Sorgues-Carpentras, une rénovation avec réouverture aux voyageurs sans électrification, contre la logique de réseau

 Enfin, dernière réouverture récente en Provence-Alpes Côte d’Azur, celle de la ligne reliant Sorgues-Châteauneuf-du-Pape à Carpentras, soit 16,5 km, rouverte au service voyageurs en 2015 après réhabilitation totale de la voie unique. Le service voyageurs y avait disparu, là encore, dès 1938. Mais à l’inverse des deux autres réouvertures précitées, celle-ci n’a pas été électrifiée, contre toute logique de réseau et alors que le gabarit de la ligne n’est contraint par aucun souterrain. L’exploitant doit donc y utiliser des engins (AGC) bimodes alors qu’il s’agit de la seule (et courte) section thermique d’un environnement ferroviaire entièrement électrifié. Les 19 TER quotidiens qui y circulent ont tous pour origine-destination Avignon-TGV via Avignon-Centre, sauf un, limité à Avignon Centre.

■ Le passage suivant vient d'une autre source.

(* ===== verification/Sync.v ===== *)
(** Requests that wait for their own response: the code [src/range.c] and
    [src/getlog.c] share, from the allocation of the kio to the end of the
    function.

    The packed PDU is an array on the stack, and the kio carries no magic
    number: these kios are never seen by [ki_aio_complete]. *)

From stdpp Require Import gmap.
From S2P Require Import Prelude Types ListApi Session KtliState Ktli Pdu Keys Ktb Validate ProtoData Proto Stat Op.

Section sync.
Context `{LA : ListApi} {X : Type} {PG : ProtoGen}.

Notation world := (@world LA X).
Notation OP := (ST (@opst LA X)).

(** What is special to a request: its message type, how its message is made
    and what is made of the response. *)
Record sync_desc := SyncDesc {
  sd_cmd : Z;
  sd_create : kmsghdr_t -> kcmdhdr_t -> ST mem (option kproto_msg_t);
  sd_extract : kproto_msg_t -> OP Z }.

Definition sync_kio (cmd : Z) (iov : list kiovec) : kio ptr :=
  Kio ptr 0 cmd 0 (Z.lor KIOF_INIT KIOF_REQRESP) KIO_NEW 0 (KioMsg (Some iov) KM_CNT_NOVAL 0 0) kio_msg0
    ts0 None None None None None None tstamps0.

(** The exits, last label first.  [rex_sendmsg] frees the message the kio
    carries, and [rex_recvmsg] reads the received vector, whether they are there
    or not; the received value buffer is not freed. *)
Definition rex_kio (p : ptr) (krc : Z) : OP Z := kio_free p ;; mret krc.
Definition rex_req (m : kproto_msg_t) (p : ptr) (krc : Z) : OP Z := destroy_request m ;; rex_kio p krc.
Definition rex_sendmsg (m : kproto_msg_t) (p : ptr) (krc : Z) : OP Z :=
  k ← on_w (kio_rd p);
  iov ← deref_st (km_msg (kio_sendmsg k));
  v ← array_rd iov (Z.of_nat KIOV_MSG);
  deref_st (kiov_base v) ;; on_m KI_FREE ;;
  on_m KI_FREE ;;
  rex_req m p krc.
Definition rex_recvmsg (m : kproto_msg_t) (p : ptr) (krc : Z) : OP Z :=
  k ← on_w (kio_rd p);
  iov ← deref_st (km_msg (kio_recvmsg k));
  pdu ← array_rd iov (Z.of_nat KIOV_PDU);
  free_base pdu ;;
  msg ← array_rd iov (Z.of_nat KIOV_MSG);
  free_base msg ;;
  on_w free_buf ;;
  rex_sendmsg m p krc.

(** The loop: [Some] is the status when the receive failed.  [asleep], [fuel]
    and [poll_fuel] are those of [wait_loop]. *)
Fixpoint sync_wait (asleep : nat -> nat -> ST world Z) (poll_fuel : nat) (ktd : Z) (p : ptr)
    (fuel i : nat) : OP (option Z) :=
  match fuel with
  | O => fun _ => NoFuel
  | S fuel =>
      on_w (ktli_poll (asleep i) poll_fuel ktd 0) ;;
      rc ← on_w (ktli_receive ktd p);
      if rc <? 0 then
        o ← get_st;
        if w_errno (o_w o) =? ENOENT then sync_wait asleep poll_fuel ktd p fuel (S i)
        else mret (Some K_EINTERNAL)
      else mret None
  end.

(** From the receive to the end *)
Definition sync_finish (d : sync_desc) (m : kproto_msg_t) (p : ptr) : OP Z :=
  k ← on_w (kio_rd p);
  if bool_decide (kio_st k = KIO_TIMEDOUT) then rex_recvmsg m p K_ETIMEDOUT else
  if bool_decide (kio_st k = KIO_FAILED) then rex_recvmsg m p K_ENOMSG else
  kiov ← deref_st (km_msg (kio_recvmsg k));
  v ← array_rd kiov (Z.of_nat KIOV_PDU);
  if negb (kiov_len v =? KP_PLENGTH) then rex_recvmsg m p K_EINTERNAL else
  b ← deref_st (kiov_base v);
  rpdu ← lift (UNPACK_PDU b);
  msg ← array_rd kiov (Z.of_nat KIOV_MSG);
  if negb (u32 (kp_msglen rpdu + kp_vallen rpdu) =? kiov_len msg) then rex_recvmsg m p K_EINTERNAL else
  resp ← on_m (unpack_kinetic_message (kiov_base msg) (kiov_len msg));
  krc ← match resp with None => mret K_EINTERNAL | Some rm => sd_extract d rm end;
  on_m (destroy_message resp) ;;
  rex_recvmsg m p krc.

Definition sync_request (asleep : nat -> nat -> ST world Z) (poll_fuel fuel : nat)
    (ktd : Z) (cf ses : option ptr) (d : sync_desc) : OP Z :=
  kio ← kio_alloc;
  match kio with
  | None => mret K_ENOMEM
  | Some p =>
      cfg ← cfg_rd cf;
      s ← ses_rd ses;
      let msg_hdr := Kmsghdr KAT_HMAC (kcfg_id cfg) (kcfg_hkey cfg) 0 None 0 in
      let cmd_hdr := set_kch_type (sd_cmd d) (ks_ch s) in
      kmreq ← on_m (sd_create d msg_hdr cmd_hdr);
      match kmreq with
      | None => rex_kio p K_EINTERNAL
      | Some m =>
          arr ← on_m (KI_MALLOC (sizeof_kiovec * KM_CNT_NOVAL));
          match arr with None => rex_req m p K_ENOMEM | Some _ =>
          (* the message pointer of the new array is not initialised *)
          on_w (kio_upd p (fun _ => sync_kio (sd_cmd d) [Kiovec None KP_PLENGTH; Kiovec None 0])) ;;
          packed ← on_m (pack_kinetic_message m);
          match packed with None => rex_sendmsg m p K_EINTERNAL | Some (b, n) =>
          let pdu := Kpdu KP_MAGIC (u32 n) 0 in
          on_w (kio_upd p (fun _ => sync_kio (sd_cmd d)
                  [Kiovec (Some (PACK_PDU pdu)) KP_PLENGTH; Kiovec (Some b) n])) ;;
          on_w (ktli_send ktd p) ;;
          r ← sync_wait asleep poll_fuel ktd p fuel 0;
          match r with Some krc => rex_sendmsg m p krc | None => sync_finish d m p end
          end end
      end
  end.
End sync.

CarpentrasNouvelle gare de Carpentras, perpendiculaire aux voie en provenance de Sorgues-Châteauneuf du Pape et Avignon, en cul-de-sac. Cet établissement se situe à une centaine de mètres du vaste bâtiment historique PLM, abandonné. Le choix d'orientation du nouveau bâtiment voyageurs semble exclure une potentielle réouverture de la ligne vers Orange. (Doc. Wikipedia)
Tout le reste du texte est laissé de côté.